Half-way down the mountains he pulled himself up suddenly. He had thought himself incapable of further suffering, but now he felt a pain like a fretted blade sawing at his brain. Why, they would say that he had murdered Sylvester! Who would believe his story? Would even his mother believe it? It was as clear as the sun. He had taken Sylvester up into the mountains, had robbed him, and then thrown him over the cliff! His body would never be found in those inaccessible heights!
He stood, chilled and trembling. Oh, God! if he only knew!
Then reason left him. He scrambled hither and thither on the rocks on hands and knees, calling “Sylvester! Sylvester!” as he went. His hands and knees were bleeding, and something like blood seemed to be washing about within his brain. Occasionally, he stopped with exhaustion, but on each occasion before he had got back his breath he started again, saying aloud: “I must waste no time. Where is he? Where is he?”
The inhumanly human cry of jackals desolated the night. He paused and imitated them. Then, having scrambled faster and faster in the dark, he lay full-length, his airless lungs seeming to be about to burst open his great, hairy chest.

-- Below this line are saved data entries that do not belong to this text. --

(** ** Updates, shutdown and destruction *)

(** X12. An update with an empty address list always returns; the new
    empty list is the active list at once, the previous active and pending
    lists are destroyed, and TRANSIENT_FAILURE is reported with the status
    "empty address list: " followed by the resolution note, whatever the
    state of the policy was. *)
Theorem X12_empty_update_replaces_active
    (poll : SubchannelInterface → grpc_connectivity_state)
    (note : string) (rnd : Z) (w : World) :
  world_ok w →
  let st := UnavailableError ("empty address list: " +:+ note) in
  ∃ w',
    UpdateLocked poll (mkUpdateArgs (StatusOr_ok []) note) rnd w
    = Some ((), w') ∧
    policy w' = mkRoundRobin (Some (next_ptr w)) None (shutdown_ (policy w)) ∧
    heap w' !! next_ptr w = Some (RoundRobinSubchannelList_ctor []) ∧
    (∀ a, subchannel_list_ (policy w) = Some a
          ∨ latest_pending_subchannel_list_ (policy w) = Some a →
          heap w' !! a = None) ∧
    trace w' = trace w ++ [UpdateState GRPC_CHANNEL_TRANSIENT_FAILURE st
                                       (TransientFailurePicker st)].
Proof.
  intros Hok st.
  set (this := next_ptr w). set (w0 := created [] w).
  set (l0 := RoundRobinSubchannelList_ctor []).
  assert (Hok0 : world_ok w0).
  { apply world_ok_created; [done |]. simpl. unfold size_t_modulus. lia. }
  assert (Hl0 : heap w0 !! this = Some l0) by (by apply created_lookup_new).
  assert (Hrun : UpdateLocked poll (mkUpdateArgs (StatusOr_ok []) note) rnd w
                 = MaybeUpdateRoundRobinConnectivityStateLocked this st rnd w0).
  { rewrite UpdateLocked_unfold. simpl.
    rewrite (StartWatchingLocked_run poll this _ rnd w0 l0 l0 [] l0 Hl0
               eq_refl eq_refl).
    rewrite insert_id, app_nil_r by done. done. }
  destruct (MaybeUpdate_spec this st rnd w0 l0 Hl0 (wok_lists _ Hok0 _ _ Hl0)
              (wok_active _ Hok0))
    as (w' & report & HM & _ & Hp & _ & Ht & _ & Hrep & _).
  assert (Hc : swap_cond this l0 w0).
  { split; [done |]. right. right. right. done. }
  destruct (Hp Hc) as [Hpol Hheap].
  destruct Hrep as (_ & _ & Htf & _); [by rewrite Hpol |].
  exists w'. split; [by rewrite Hrun |]. split; [done |].
  assert (Hfresh : ∀ a, is_Some (heap w !! a) → a ≠ this).
  { intros a Ha ->. pose proof (wok_next w Hok _ Ha). unfold this in *. lia. }
  split; [| split].
  - rewrite Hheap. simpl.
    destruct (subchannel_list_ (policy w)) as [a |] eqn:Ha; [| done].
    rewrite lookup_delete_ne; [done |].
    by apply Hfresh, (wok_active w Hok).
  - intros a Ha. rewrite Hheap. simpl.
    destruct (subchannel_list_ (policy w)) as [b |] eqn:Hb.
    + destruct (decide (b = a)) as [-> | Hne]; [apply lookup_delete_eq |].
      rewrite lookup_delete_ne by done.
      destruct Ha as [? | Ha]; [congruence |]. rewrite Ha.
      apply lookup_delete_eq.
    + destruct Ha as [? | Ha]; [done |]. rewrite Ha. apply lookup_delete_eq.
  - rewrite Ht. simpl. by rewrite Htf.
Qed.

The pale-green dawn came up the sky and washed the rocks with its colour. Looking around him he saw close at hand the rope by which Sylvester had climbed down the face of the cliff. The place seemed friendly: here he could find release.
He stepped to the edge of the cliff and looked down. A faint mist clouded the hollow below where his companion was lying. For a moment he swayed, and then, with a start, drew back. He tried to totter over the brink, but could not. Something held him back—fear!